Sec. 271(a) (Direct) Infringement Of Method Claim

  • BASICS: A method patent claim is not infringed unless all the steps are carried out because the rights it confers “extend only to the claimed combination of elements, and no further.” Where multiple actors perform the claimed steps: “Section 271(a) is not limited solely to principal-agent relationships, contractual arrangements, and joint enterprise, … Rather, to determine direct infringement, we consider whether all method steps can be attributed to a single entity.” Akamai Tech. IV (Fed. Cir. 08/13/15) (en banc) (per curiam) (rev’g JMOL of no infringement). See Limelight (U.S. 06/02/2014) (“The Federal Circuit held in Muniauction that a method’s steps have not all been performed as claimed by the patent unless they are all attributable to the same defendant, either because the defendant actually performed those steps or because he directed or controlled others who performed them.”; assuming without deciding that this holding is correct).

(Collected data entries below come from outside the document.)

Lemma string_compare_lt_trans a b c :
  String.compare a b = Lt → String.compare b c = Lt → String.compare a c = Lt.
Proof.
  revert b c. induction a as [|x a IH]; intros [|y b] [|z c]; simpl; try done.
  destruct (Ascii.compare x y) eqn:Exy; try done;
    destruct (Ascii.compare y z) eqn:Eyz; try done; intros H1 H2.
  - apply ascii_compare_eq in Exy, Eyz. subst.
    rewrite (proj2 (ascii_compare_eq z z)) by done. eauto.
  - apply ascii_compare_eq in Exy. subst. by rewrite Eyz.
  - apply ascii_compare_eq in Eyz. subst. by rewrite Exy.
  - apply ascii_compare_lt in Exy, Eyz.
    rewrite (proj2 (ascii_compare_lt x z)); [done|]. by eapply N.lt_trans.
Qed.

Lemma str_leb_trans a b c : str_leb a b = true → str_leb b c = true → str_leb a c = true.
Proof.
  unfold String.leb.
  destruct (String.compare a b) eqn:E1; try done;
    destruct (String.compare b c) eqn:E2; try done; intros _ _.
  - apply String.compare_eq_iff in E1, E2. subst. by rewrite string_compare_refl.
  - apply String.compare_eq_iff in E1. subst. by rewrite E2.
  - apply String.compare_eq_iff in E2. subst. by rewrite E1.
  - by rewrite (string_compare_lt_trans a b c).
Qed.

(** ["['a', 'b']"], Python's [repr] of a list of plain names. *)
Definition list_repr (l : list string) : string :=
  "[" +:+ String.concat ", " ((λ s, "'" +:+ s +:+ "'") <$> l) +:+ "]".

(** Lexicographic order on tuples of strings, Python's tuple comparison. *)
Fixpoint strs_leb (xs ys : list string) : bool :=
  match xs, ys with
  | [], _ => true
  | _ :: _, [] => false
  | x :: xs', y :: ys' =>
      if (x =? y)%string then strs_leb xs' ys' else str_leb x y
  end.

Lemma strs_leb_refl xs : strs_leb xs xs = true.
Proof. induction xs as [|x xs IH]; simpl; [done|]. by rewrite String.eqb_refl. Qed.

Lemma strs_leb_total xs ys : strs_leb xs ys = true ∨ strs_leb ys xs = true.
Proof.
  revert ys. induction xs as [|x xs IH]; intros [|y ys]; simpl; auto.
  rewrite (String.eqb_sym y x). destruct (String.eqb x y) eqn:E; [apply IH|].
  apply String.leb_total.
Qed.

Lemma strs_leb_antisym xs ys :
  strs_leb xs ys = true → strs_leb ys xs = true → xs = ys.
Proof.
  revert ys. induction xs as [|x xs IH]; intros [|y ys]; simpl; try done.
  rewrite (String.eqb_sym y x). destruct (String.eqb x y) eqn:E; reflect.
  - subst. intros. f_equal. by apply IH.
  - intros H1 H2. destruct E. by apply String.leb_antisym.
Qed.

Lemma strs_leb_trans xs ys zs :
  strs_leb xs ys = true → strs_leb ys zs = true → strs_leb xs zs = true.
Proof.
  revert ys zs. induction xs as [|x xs IH]; intros [|y ys] [|z zs]; simpl; try done.
  destruct (String.eqb x y) eqn:E1; destruct (String.eqb y z) eqn:E2; reflect; subst.
  - rewrite String.eqb_refl. apply IH.
  - by rewrite (proj2 (String.eqb_neq y z)).
  - by rewrite (proj2 (String.eqb_neq x z)).
  - intros H1 H2. destruct (String.eqb x z) eqn:E3; reflect.
    + subst. destruct E1. by apply String.leb_antisym.
    + by eapply str_leb_trans.
Qed.

(** ** Sorting: Python's [sorted(..., key=...)], a stable sort by key *)

Section SortBy.
Context {A K : Type} (key : A → K) (leb : K → K → bool).

Fixpoint insert_by (x : A) (l : list A) : list A :=
  match l with
  | [] => [x]
  | y :: l' => if leb (key x) (key y) then x :: l else y :: insert_by x l'
  end.

Definition sort_by (l : list A) : list A := foldr insert_by [] l.

Definition key_le (x y : A) : Prop := leb (key x) (key y) = true.

Lemma insert_by_perm x l : insert_by x l ≡ₚ x :: l.
Proof.
  induction l as [|y l IH]; simpl; [done|]. destruct (leb _ _); [done|].
  rewrite IH. apply Permutation_swap.
Qed.

Lemma sort_by_perm l : sort_by l ≡ₚ l.
Proof. induction l as [|x l IH]; simpl; [done|]. by rewrite insert_by_perm, IH. Qed.

Lemma elem_of_sort_by x l : x ∈ sort_by l ↔ x ∈ l.
Proof. by rewrite sort_by_perm. Qed.

Context (Htot : ∀ a b, leb a b = true ∨ leb b a = true).
Context (Htrans : ∀ a b c, leb a b = true → leb b c = true → leb a c = true).

Lemma insert_by_sorted x l :
  StronglySorted key_le l → StronglySorted key_le (insert_by x l).
Proof.
  induction 1 as [|y l Hl IH Hy]; simpl; [by repeat constructor|].
  destruct (leb (key x) (key y)) eqn:E.
  - constructor; [by constructor|]. constructor; [done|].
    eapply Forall_impl; [done|]. intros z Hz. by eapply Htrans.
  - constructor; [done|]. rewrite insert_by_perm. constructor; [|done].
    destruct (Htot (key x) (key y)); [congruence|done].
Qed.
(* ===== verification/TransactionModel.v ===== *)
(** * TransactionModel: the finite exposure-transaction model

    experiments/transaction_model/explore.py: the abstract states of an exposure transaction,
    its guarded transition function, the invariants checked on every state, and the
    breadth-first exploration that exhausts the reachable states.  The theorems show that
    every reachable state satisfies the invariants, that the exploration is complete, and
    that its result is the checked-in artifact. *)

From S2P Require Import Prelude Effects Json Sha256.

Local Open Scope string_scope.
Local Open Scope list_scope.

(** ** States *)

Module Phase.
Variant t :=
  | PREDECESSOR_OPEN | CANDIDATE_STAGED | CANDIDATE_CLOSED | OPENING | CANDIDATE_OPEN
  | DRAINING | RECOVERING | ROLLED_BACK | FAILED_SAFE | SAFETY_UNKNOWN.

Definition value (p : t) : string :=
  match p with
  | PREDECESSOR_OPEN => "predecessor-open"
  | CANDIDATE_STAGED => "candidate-staged"
  | CANDIDATE_CLOSED => "candidate-closed"
  | OPENING => "opening"
  | CANDIDATE_OPEN => "candidate-open"
  | DRAINING => "draining"
  | RECOVERING => "recovering"
  | ROLLED_BACK => "rolled-back"
  | FAILED_SAFE => "failed-safe"
  | SAFETY_UNKNOWN => "safety-unknown"
  end.
End Phase.

Module Route.
Variant t := PREDECESSOR | CANDIDATE | CLOSED | UNKNOWN.

Definition value (r : t) : string :=
  match r with
  | PREDECESSOR => "predecessor"
  | CANDIDATE => "candidate"
  | CLOSED => "closed"
  | UNKNOWN => "unknown"
  end.
End Route.

#[export] Instance Phase_eq_dec : EqDecision Phase.t.
Proof. solve_decision. Defined.

#[export] Instance Route_eq_dec : EqDecision Route.t.
Proof. solve_decision. Defined.
Definition reconcile_opening (row : GateRow.t) : G GateState.t :=
  let generation := GateRow.candidate_generation row in
  d ← get_db;
  match last_record "open" intent (gate_transition d) with
  | None => raise (TypeError "'NoneType' object is not subscriptable")
  | Some i =>
      let detail := Transition.detail_json i in
      proof ← lift_result (OpenProof_of_json detail);
      stored_digest ← lift_result (getitem "proof_digest" detail);
      staged_lease ← lift_result (LeaseGrant_of_json (GateRow.lease_json row));
      stale ← open_stale proof stored_digest staged_lease;
      if stale : bool then cancel_open generation i "persisted open lease is stale" else
      try_else query_route
        (λ _, cancel_open generation i "open recovery route query failed")
        (reconcile_route generation i proof)
  end.

Definition reconcile : G GateState.t :=
  row ← _row;
  d ← get_db;
  match unanswered "fail_close" (gate_transition d) with
  | Some i => reconcile_fail_close row i
  | None =>
  match recovery_close_pending (gate_transition d) with
  | Some i => reconcile_recovery_close row i
  | None =>
  match unanswered "rollback" (gate_transition d) with
  | Some i => reconcile_rollback row i
  | None =>
      if bool_decide (GateRow.state row = GateState.OPENING) then reconcile_opening row
      else mret (GateRow.state row)
  end end end.

(** *** Rollback *)

(** Close every route and classify what is then observed. *)
Definition close_and_classify : G (RollbackClass.t * option RouteState) :=
  suppress (zoom (traffic_close_all (T := T)));;
  actual ← _query_route_or_none;
  mret (closed_class actual, actual).

(** [behavioral_oracle is not None and ... and self.traffic.behavioral_restore]. *)
Definition oracle_accepts (o : option BehavioralOracleResult) (restores : bool) : bool :=
  match o with
  | Some o => equivalent o && String.prefix "sha256:" (observations_digest o)
              && negb (oracle o =? EmptyString)%string && restores
  | None => false
  end.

a) “use” of claimed method

  • Method Claim Directly Infringed Only By Performing All Steps Of That Method: A method claim confers rights in a particular claimed set of steps (elements) not any particular element. “Method claims are only infringed when the claimed process is performed, not by the sale of an apparatus that is capable of infringing use.” Ormco (Fed. Cir. 08/30/06) (in context of obviousness); accord Ericsson (Fed. Cir. 12/04/14) (finding sufficient evidence to support inducement infringement; citing many decisions). Thus, where a patent claimed a method in which a dental appliance is replaced at 2 to 20 day intervals, the Federal Circuit “reject[ed] the district court’s holding that the ‘intervals’ limitation of this claim merely requires that the devices be ‘capable of’ being replaced within a 2 to 20 day interval. . . . [Under U.S. Patent Law,] this claim requires that the devices actually be replaced within the specified period.” Ormco (Fed. Cir. 08/30/06) (in obviousness context). See NTP (Fed. Cir. 08/02/05) (rev’g denial of JMOL of non-infringement of method claims where one method step performed outside the U.S.; “because a process is nothing more than the sequence of actions of which it is comprised, the use of a process necessarily involves doing or performing each of the steps recited”); E-Pass Techs. (Fed. Cir. 01/12/07) (aff’g Summ. J. of no direct infringement of method claims). “We hold that a party that sells or offers to sell software containing instructions to perform a patented method does not infringe the patent under § 271(a).” Ricoh (Fed. Cir. 12/23/08); accord Ericsson (Fed. Cir. 12/04/14) (“there is a difference between the instructions contained in software and the process within the meaning of § 271(a).”) “The law is unequivocal that the sale of equipment to perform a process is not a sale of the process within the meaning of 271(a).” Joy Techs. Inc. v. Flakt, Inc., 6 F.3d 770, 773 (Fed. Cir. 1993). Cf. Cardiac Pacemakers (Fed. Cir. 08/19/09) (en banc) (the “components of the process are the steps of the process,” and supplying an intangible step is a physical impossibility.). Must prove use, e.g., not merely assume that defendant-manufacturer must have tested its product in U.S. Meyer Intell Prop (Fed. Cir. 08/15/12) (rev’g Summ. J. of infringement).
    • Software Is Not A Method: “A process is nothing more than the sequence of actions of which it is comprised,” and “consists of doing something, and therefore has to be carried out or performed. In contrast, software is not itself a sequence of actions, but rather it is a set of instructions that directs hardware to perform a sequence of actions.” Ricoh (Fed. Cir. 12/23/08).
    • A “System” Claim Is Not A Method Claim: “[M]ethod claims require the performance of steps; claims that describe physical components of a whole are system, or apparatus, claims.” Jazz Pharm. (Fed. Cir. 02/24/23) (aff’g injunction requiring that patent be delisted from Orange Book; patent with only system claims is not patent on “method of using the drug” as that phrase is used in statute on listing of patents in the Orange Book, 21 U.S.C. § 355(b)(1)(A)(viii) of Hatch-Waxman Act).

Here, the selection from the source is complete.